The xrdb command provides a means for viewing and changing the resource settings in the database at runtime (changes affect only widgets created afterward), although editres is far easier to use for applications which support it. Take a look at the manual page for xrdb, but note it typically replaces the database settings. If you want to merge additional settings, you must specify this using the -merge option.

I specify some application resources in the fallback resources passed to the initialize function. A simple example of setting some widget resources can be seen in the setMainTitle routine.

Widgets

Some widgets are designed to handle layout and event management for other widgets. These are called manager widgets and include XmForm, XmBulletinBoard and XmRowColumn. A number of widgets derived from the manager widgets provide enhanced behavior, such as the XmSimpleMenubar.

XmBulletinBoard provides the means for placement of widgets at specific locations—you must specify the X and Y offsets within the bulletin board. This widget is generally not used alone, but instead to derive other more useful widgets such as XmForm. XmForm allows you to specify the placement of widgets relative to others within a form. This is probably the most useful and commonly used manager, since it automatically handles resizing and dynamic changes in its children widgets at run-time.

When a widget is created, it is not actually displayed until it and every widget in the hierarchy above it is managed. Widgets created as children of an XmForm widget will not appear on the screen until the form widget is managed via a call to XtManageChild. This will cause every managed widget in the form to suddenly appear. Typically, you will want to create a manager widget as the single child of the top-level shell, then use that widget as a parent for the remaining GUI components (line 103).

Another widget used in the application is XmLabel (line 157). This is used for simple output of text strings and images that typically do not interact with the user. Thus, labels are often created as Gadgets, a special sort of widget that defers much of its event handling to its parent. This means fewer callbacks are registered, fewer events get dispatched and generally helps improve performance. I try to use gadgets when I do not expect a widget to interact with the user or when there are many instances of a particular widget (such as rows in a table). Push buttons (line 173) are derived from XmLabel.

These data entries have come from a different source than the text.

(** C1: in the plan of the greedy planner the counts drawn from a donor
    key add up to at most its surplus, the counts delivered into a
    recipient key add up to at most its deficit, and every count is
    positive, so that neither sum hides an excess behind a negative
    count. *)
Theorem greedy_distribution_within_bounds (mismatch : inventory) :
  let plan := greedy_distribution mismatch in
  (∀ k, moved_from plan k ≤ surplus mismatch k)
  ∧ (∀ k, moved_into plan k ≤ deficit mismatch k)
  ∧ Forall (λ a : action, 0 < a.2) plan.
Proof.
  unfold greedy_distribution, items.
  pose proof (foldl_separate (map_to_list mismatch)
                (NoDup_fst_map_to_list mismatch) ∅ ∅) as Hsep.
  rewrite list_to_map_to_list in Hsep.
  destruct (foldl separate (∅, ∅) (map_to_list mismatch))
    as [recepients donors].
  simpl in Hsep.
  assert (Hrec : ∀ k, recepients !! k
                      = match mismatch !! k with
                        | Some diff => if decide (diff < 0) then Some diff else None
                        | None => None
                        end).
  { intros k. destruct (Hsep k) as [-> _].
    rewrite lookup_empty. by destruct (mismatch !! k). }
  assert (Hdon : ∀ k, donors !! k
                      = match mismatch !! k with
                        | Some diff => if decide (0 < diff) then Some diff else None
                        | None => None
                        end).
  { intros k. destruct (Hsep k) as [_ ->].
    rewrite lookup_empty. by destruct (mismatch !! k). }
  destruct (foldl_serve (map_to_list recepients)
              (NoDup_fst_map_to_list recepients)) with (donors := donors)
              (plan := @nil action) as (C & P & F & B).
  { intros k d Hin. apply elem_of_map_to_list in Hin. rewrite Hrec in Hin.
    destruct (mismatch !! k); [|done]. case_decide; [|done]. by injection Hin as <-. }
  { intros k c. rewrite Hdon. destruct (mismatch !! k); [|done].
    case_decide; [|done]. by intros [= <-]. }
  rewrite list_to_map_to_list in B.
  simpl. split; [|split].
  - intros k. specialize (C k). pose proof (get_nonneg _ k P) as Hge.
    simpl in C. unfold surplus.
    assert (get donors k ≤ Z.max 0 (get mismatch k)); [|lia].
    unfold get. rewrite Hdon. destruct (mismatch !! k); simpl; [|lia].
    case_decide; simpl; lia.
  - intros k. specialize (B k). simpl in B. unfold deficit.
    assert (match recepients !! k with Some d => - d | None => 0 end
            ≤ Z.max 0 (- get mismatch k)); [|lia].
    unfold get. rewrite Hrec. destruct (mismatch !! k); simpl; [|lia].
    case_decide; simpl; lia.
  - by apply F.
Qed.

The XmTextField widget (line 164) is used to provide a single-line data entry field or a more flexible output mechanism. The text field is a specialized sort of text widget intended for situations where the more fully featured XmText widget would be overkill. The XmText widget can do everything the XmTextField can, and more. The XmScrolledText widget (line 202) is used to display large amounts of text and is actually packed with enough features to be used as a nice text editor. In fact, you could implement a text editor using the example application by adding fewer than 20 lines of code.